WORKING DATA: Begin

(* ===== verification/HpackHuffman.v ===== *)
(** * HPACK: the Huffman code

    The code of huffman.go and its tables in tables.go: the tree that the
    package builds when it starts, the decoder that walks it eight bits at a time,
    and the encoder. *)

From stdpp Require Import base list strings.
From Stdlib Require Import ZArith Strings.Byte Lia.
From S2P Require Import Prelude.
From S2P Require Import Hpack.
Open Scope Z_scope.

(** ** The code words: bits right aligned in the first table, their number in
    the second. *)

Definition huffmanCodes_low : list Z :=
  [ 0x1ff8; 0x7fffd8; 0xfffffe2; 0xfffffe3;
    0xfffffe4; 0xfffffe5; 0xfffffe6; 0xfffffe7;
    0xfffffe8; 0xffffea; 0x3ffffffc; 0xfffffe9;
    0xfffffea; 0x3ffffffd; 0xfffffeb; 0xfffffec;
    0xfffffed; 0xfffffee; 0xfffffef; 0xffffff0;
    0xffffff1; 0xffffff2; 0x3ffffffe; 0xffffff3;
    0xffffff4; 0xffffff5; 0xffffff6; 0xffffff7;
    0xffffff8; 0xffffff9; 0xffffffa; 0xffffffb;
    0x14; 0x3f8; 0x3f9; 0xffa;
    0x1ff9; 0x15; 0xf8; 0x7fa;
    0x3fa; 0x3fb; 0xf9; 0x7fb;
    0xfa; 0x16; 0x17; 0x18;
    0x0; 0x1; 0x2; 0x19;
    0x1a; 0x1b; 0x1c; 0x1d;
    0x1e; 0x1f; 0x5c; 0xfb;
    0x7ffc; 0x20; 0xffb; 0x3fc;
    0x1ffa; 0x21; 0x5d; 0x5e;
    0x5f; 0x60; 0x61; 0x62;
    0x63; 0x64; 0x65; 0x66;
    0x67; 0x68; 0x69; 0x6a;
    0x6b; 0x6c; 0x6d; 0x6e;
    0x6f; 0x70; 0x71; 0x72;
    0xfc; 0x73; 0xfd; 0x1ffb;
    0x7fff0; 0x1ffc; 0x3ffc; 0x22;
    0x7ffd; 0x3; 0x23; 0x4;
    0x24; 0x5; 0x25; 0x26;
    0x27; 0x6; 0x74; 0x75;
    0x28; 0x29; 0x2a; 0x7;
    0x2b; 0x76; 0x2c; 0x8;
    0x9; 0x2d; 0x77; 0x78;
    0x79; 0x7a; 0x7b; 0x7ffe;
    0x7fc; 0x3ffd; 0x1ffd; 0xffffffc ].

Definition huffmanCodes_high : list Z :=
  [ 0xfffe6; 0x3fffd2; 0xfffe7; 0xfffe8;
    0x3fffd3; 0x3fffd4; 0x3fffd5; 0x7fffd9;
    0x3fffd6; 0x7fffda; 0x7fffdb; 0x7fffdc;
    0x7fffdd; 0x7fffde; 0xffffeb; 0x7fffdf;
    0xffffec; 0xffffed; 0x3fffd7; 0x7fffe0;
    0xffffee; 0x7fffe1; 0x7fffe2; 0x7fffe3;
    0x7fffe4; 0x1fffdc; 0x3fffd8; 0x7fffe5;
    0x3fffd9; 0x7fffe6; 0x7fffe7; 0xffffef;
    0x3fffda; 0x1fffdd; 0xfffe9; 0x3fffdb;
    0x3fffdc; 0x7fffe8; 0x7fffe9; 0x1fffde;
    0x7fffea; 0x3fffdd; 0x3fffde; 0xfffff0;
    0x1fffdf; 0x3fffdf; 0x7fffeb; 0x7fffec;
    0x1fffe0; 0x1fffe1; 0x3fffe0; 0x1fffe2;
    0x7fffed; 0x3fffe1; 0x7fffee; 0x7fffef;
    0xfffea; 0x3fffe2; 0x3fffe3; 0x3fffe4;
    0x7ffff0; 0x3fffe5; 0x3fffe6; 0x7ffff1;
    0x3ffffe0; 0x3ffffe1; 0xfffeb; 0x7fff1;
    0x3fffe7; 0x7ffff2; 0x3fffe8; 0x1ffffec;
    0x3ffffe2; 0x3ffffe3; 0x3ffffe4; 0x7ffffde;
    0x7ffffdf; 0x3ffffe5; 0xfffff1; 0x1ffffed;
    0x7fff2; 0x1fffe3; 0x3ffffe6; 0x7ffffe0;
    0x7ffffe1; 0x3ffffe7; 0x7ffffe2; 0xfffff2;
    0x1fffe4; 0x1fffe5; 0x3ffffe8; 0x3ffffe9;
    0xffffffd; 0x7ffffe3; 0x7ffffe4; 0x7ffffe5;
    0xfffec; 0xfffff3; 0xfffed; 0x1fffe6;
    0x3fffe9; 0x1fffe7; 0x1fffe8; 0x7ffff3;
    0x3fffea; 0x3fffeb; 0x1ffffee; 0x1ffffef;
    0xfffff4; 0xfffff5; 0x3ffffea; 0x7ffff4;
    0x3ffffeb; 0x7ffffe6; 0x3ffffec; 0x3ffffed;
    0x7ffffe7; 0x7ffffe8; 0x7ffffe9; 0x7ffffea;
    0x7ffffeb; 0xffffffe; 0x7ffffec; 0x7ffffed;
    0x7ffffee; 0x7ffffef; 0x7fffff0; 0x3ffffee ].

Definition huffmanCodes : list Z := huffmanCodes_low ++ huffmanCodes_high.

Definition huffmanCodeLen : list Z :=
  [ 13; 23; 28; 28; 28; 28; 28; 28; 28; 24; 30; 28; 28; 30; 28; 28;
    28; 28; 28; 28; 28; 28; 30; 28; 28; 28; 28; 28; 28; 28; 28; 28;
    6; 10; 10; 12; 13; 6; 8; 11; 10; 10; 8; 11; 8; 6; 6; 6;
    5; 5; 5; 6; 6; 6; 6; 6; 6; 6; 7; 8; 15; 6; 12; 10;
    13; 6; 7; 7; 7; 7; 7; 7; 7; 7; 7; 7; 7; 7; 7; 7;
    7; 7; 7; 7; 7; 7; 7; 7; 8; 7; 8; 13; 19; 13; 14; 6;
    15; 5; 6; 5; 6; 5; 6; 6; 6; 5; 7; 7; 6; 6; 6; 5;
    6; 7; 6; 5; 5; 6; 7; 7; 7; 7; 7; 15; 11; 14; 13; 28;
    20; 22; 20; 20; 22; 22; 22; 23; 22; 23; 23; 23; 23; 23; 24; 23;
    24; 24; 22; 23; 24; 23; 23; 23; 23; 21; 22; 23; 22; 23; 23; 24;
    22; 21; 20; 22; 22; 23; 23; 21; 23; 22; 22; 24; 21; 22; 23; 23;
    21; 21; 22; 21; 23; 22; 23; 23; 20; 22; 22; 22; 23; 22; 22; 23;
    26; 26; 20; 19; 22; 23; 22; 25; 26; 26; 26; 27; 27; 26; 24; 25;
    19; 21; 26; 27; 27; 26; 27; 24; 21; 21; 26; 26; 28; 27; 27; 27;
    20; 24; 20; 21; 22; 21; 21; 23; 22; 22; 25; 25; 24; 24; 26; 23;
    26; 27; 26; 26; 27; 27; 27; 27; 27; 28; 27; 27; 27; 27; 27; 26 ].

(** ** The decoding tree *)

Inductive node : Type :=
| Leaf (codeLen : Z) (sym : byte)
| Internal (children : list (option node)).

Definition newInternalNode : node := Internal (replicate 256 None).

(** [for i := start; i < start+end; i++ { cur.children[i] = ... }] *)
Fixpoint fill (n : nat) (i : Z) (leaf : node) (children : list (option node))
  : res hpack_error (list (option node)) :=
  match n with
  | O => Ok children
  | S n => children ← store children i (Some leaf); fill n (i + 1) leaf children
  end.

(** [addDecoderNode] below the node [cur], as a function from the old tree to the
    new one. *)
Fixpoint addDecoderNode_at (fuel : nat) (cur : node) (sym : byte) (code codeLen : Z)
  : res hpack_error node :=
  match fuel with
  | O => Diverge
  | S fuel =>
      let children := match cur with Internal children => children | Leaf _ _ => [] end in
      if 8 <? codeLen then
        let codeLen := uint8 (codeLen - 8) in
        let i := uint8 (Z.shiftr code codeLen) in
        child ← index children i;
        let child := default newInternalNode child in
        child ← addDecoderNode_at fuel child sym code codeLen;
        children ← store children i (Some child);
        Ok (Internal children)
      else
        let shift := uint8 (8 - codeLen) in
        let start := uint8 (uint32 (Z.shiftl code shift)) in
        let end_ := Z.shiftl 1 shift in
        children ← fill (Z.to_nat end_) start (Leaf codeLen sym) children;
        Ok (Internal children)
  end.

(** A code word has at most 30 bits, so at most four nodes. *)
Definition addDecoderNode (root : node) (sym : byte) (code codeLen : Z) : res hpack_error node :=
  addDecoderNode_at 4 root sym code codeLen.

(** The loop of the package's [init]. *)
Fixpoint init_loop (i : Z) (codes lens : list Z) (root : node) : res hpack_error node :=
  match codes, lens with
  | code :: codes, codeLen :: lens =>
      root ← addDecoderNode root (byte_of_Z i) code codeLen;
      init_loop (i + 1) codes lens root
  | [], _ => Ok root
  | _, [] => Panic
  end.

Definition init : res hpack_error node :=
  if negb (slen huffmanCodes =? 256) then Panic
  else init_loop 0 huffmanCodes huffmanCodeLen newInternalNode.

Definition rootHuffmanNode : node :=
  match init with Ok root => root | _ => newInternalNode end.

(** ** Decoding *)

(** The variables of [huffmanDecode]. *)
Record dstate : Type := mkDstate {
  n : node;
  cur : Z;
  cbits : Z;
  sbits : Z;
  out : list byte;
}.

(** [if maxLen != 0 && buf.Len() == maxLen { return ErrStringLength }; buf.WriteByte(n.sym);
    cbits -= n.codeLen; n = rootHuffmanNode; sbits = cbits] *)
Definition emit_sym (maxLen : Z) (st : dstate) (codeLen : Z) (sym : byte) : res hpack_error dstate :=
  if negb (maxLen =? 0) && (slen (out st) =? maxLen) then Err ErrStringLength else
  let cbits := uint8 (cbits st - codeLen) in
  Ok (mkDstate rootHuffmanNode (cur st) cbits cbits (out st ++ [sym])).

Definition children (n : node) : list (option node) :=
  match n with Internal children => children | Leaf _ _ => [] end.

(** [for cbits >= 8 { ... }] *)
Fixpoint decode_inner (fuel : nat) (maxLen : Z) (st : dstate) : res hpack_error dstate :=
  if 8 <=? cbits st then
    match fuel with
    | O => Diverge
    | S fuel =>
        let idx := uint8 (Z.shiftr (cur st) (cbits st - 8)) in
        child ← index (children (n st)) idx;
        match child with
        | None => Err ErrInvalidHuffman
        | Some (Leaf codeLen sym) =>
            st ← emit_sym maxLen st codeLen sym;
            decode_inner fuel maxLen st
        | Some (Internal _ as child) =>
            decode_inner fuel maxLen
              (mkDstate child (cur st) (uint8 (cbits st - 8)) (sbits st) (out st))
        end
    end
  else Ok st.

(** [for _, b := range v { ... }].  A round of the inner loop uses at least one of
    at most 15 bits. *)
Fixpoint decode_outer (maxLen : Z) (v : list byte) (st : dstate) : res hpack_error dstate :=
  match v with
  | [] => Ok st
  | b :: v =>
      let cur := Z.lor (uint64 (Z.shiftl (cur st) 8)) (Z_of_byte b) in
      st ← decode_inner 16 maxLen
             (mkDstate (n st) cur (uint8 (cbits st + 8)) (uint8 (sbits st + 8)) (out st));
      decode_outer maxLen v st
  end.

(** [for cbits > 0 { ... }]; a [break] ends it with the state as it is. *)
Fixpoint decode_final (fuel : nat) (maxLen : Z) (st : dstate) : res hpack_error dstate :=
  if 0 <? cbits st then
    match fuel with
    | O => Diverge
    | S fuel =>
        let idx := uint8 (uint64 (Z.shiftl (cur st) (8 - cbits st))) in
        child ← index (children (n st)) idx;
        match child with
        | None => Err ErrInvalidHuffman
        | Some (Internal _ as child) =>
            Ok (mkDstate child (cur st) (cbits st) (sbits st) (out st))
        | Some (Leaf codeLen sym as child) =>
            if cbits st <? codeLen
            then Ok (mkDstate child (cur st) (cbits st) (sbits st) (out st))
            else
              st ← emit_sym maxLen st codeLen sym;
              decode_final fuel maxLen st
        end
    end
  else Ok st.

Definition huffmanDecode (maxLen : Z) (v : list byte) : res hpack_error (list byte) :=
  st ← decode_outer maxLen v (mkDstate rootHuffmanNode 0 0 0 []);
  st ← decode_final 8 maxLen st;
  if 7 <? sbits st then Err ErrInvalidHuffman else
  let mask := uint64 (Z.shiftl 1 (cbits st) - 1) in
  if negb (Z.land (cur st) mask =? mask) then Err ErrInvalidHuffman else
  Ok (out st).

(** [w.Write], whose result [HuffmanDecode] returns. *)
Definition HuffmanDecode {E} (w_Write : list byte -> Z * option E) (v : list byte)
  : res hpack_error (Z * option E) :=
  match huffmanDecode 0 v with
  | Ok s => Ok (w_Write s)
  | Err e => Err e
  | Panic => Panic
  | Diverge => Diverge
  end.

Definition HuffmanDecodeToString (v : list byte) : res hpack_error (list byte) :=
  huffmanDecode 0 v.

(** ** Encoding *)

(** [dst[i] |= t] *)
Definition or_at {E} (dst : list byte) (i t : Z) : res E (list byte) :=
  b ← index dst i;
  store dst i (byte_of_Z (Z.lor (Z_of_byte b) t)).

(** [dst[len(dst)-1] |= t] *)
Definition or_last {E} (dst : list byte) (t : Z) : res E (list byte) :=
  or_at dst (slen dst - 1) t.

Fixpoint append_code {E} (fuel : nat) (dst : list byte) (rembits code nbits : Z)
  : res E (list byte * Z) :=
  match fuel with
  | O => Diverge
  | S fuel =>
      if nbits <? rembits then
        let t := uint8 (uint32 (Z.shiftl code (rembits - nbits))) in
        dst ← or_last dst t;
        Ok (dst, rembits - nbits)
      else
        let t := uint8 (Z.shiftr code (nbits - rembits)) in
        dst ← or_last dst t;
        let nbits := nbits - rembits in
        let rembits := 8 in
        if nbits =? 0 then Ok (dst, rembits)
        else append_code fuel (dst ++ [x00]) rembits code nbits
  end.

(** A code word spans at most five bytes. *)
Definition appendByteToHuffmanCode {E} (dst : list byte) (rembits : Z) (c : byte)
  : res E (list byte * Z) :=
  code ← index huffmanCodes (Z_of_byte c);
  nbits ← index huffmanCodeLen (Z_of_byte c);
  append_code 5 dst rembits code nbits.

Fixpoint append_string {E} (dst : list byte) (rembits : Z) (s : list byte)
  : res E (list byte * Z) :=
  match s with
  | [] => Ok (dst, rembits)
  | c :: s =>
      let dst := if rembits =? 8 then dst ++ [x00] else dst in
      '(dst, rembits) ← appendByteToHuffmanCode dst rembits c;
      append_string dst rembits s
  end.

Definition AppendHuffmanString {E} (dst : list byte) (s : list byte) : res E (list byte) :=
  '(dst, rembits) ← append_string dst 8 s;
  if rembits <? 8 then
    let code := 0x3fffffff in
    let nbits := 30 in
    let t := uint8 (Z.shiftr code (nbits - rembits)) in
    or_last dst t
  else Ok dst.

(** The loop of [HuffmanEncodeLength]. *)
Fixpoint sum_lengths {E} (n : Z) (s : list byte) : res E Z :=
  match s with
  | [] => Ok n
  | c :: s =>
      l ← index huffmanCodeLen (Z_of_byte c);
      sum_lengths (uint64 (n + l)) s
  end.

Definition HuffmanEncodeLength {E} (s : list byte) : res E Z :=
  n ← sum_lengths 0 s;
  Ok (uint64 (n + 7) / 8).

WORKING DATA: End

#### EXERCISE
Print, unaltered, every line from the beginning of the material down to the line with "0xffffff1; 0xffffff2; 0x3ffffffe;".

#### YOUR RESPONSE
(* ===== verification/HpackHuffman.v ===== *)
(** * HPACK: the Huffman code

    The code of huffman.go and its tables in tables.go: the tree that the
    package builds when it starts, the decoder that walks it eight bits at a time,
    and the encoder. *)

From stdpp Require Import base list strings.
From Stdlib Require Import ZArith Strings.Byte Lia.
From S2P Require Import Prelude.
From S2P Require Import Hpack.
Open Scope Z_scope.

(** ** The code words: bits right aligned in the first table, their number in
    the second. *)

Definition huffmanCodes_low : list Z :=
  [ 0x1ff8; 0x7fffd8; 0xfffffe2; 0xfffffe3;
    0xfffffe4; 0xfffffe5; 0xfffffe6; 0xfffffe7;
    0xfffffe8; 0xffffea; 0x3ffffffc; 0xfffffe9;
    0xfffffea; 0x3ffffffd; 0xfffffeb; 0xfffffec;
    0xfffffed; 0xfffffee; 0xfffffef; 0xffffff0;
    0xffffff1; 0xffffff2; 0x3ffffffe; 0xffffff3;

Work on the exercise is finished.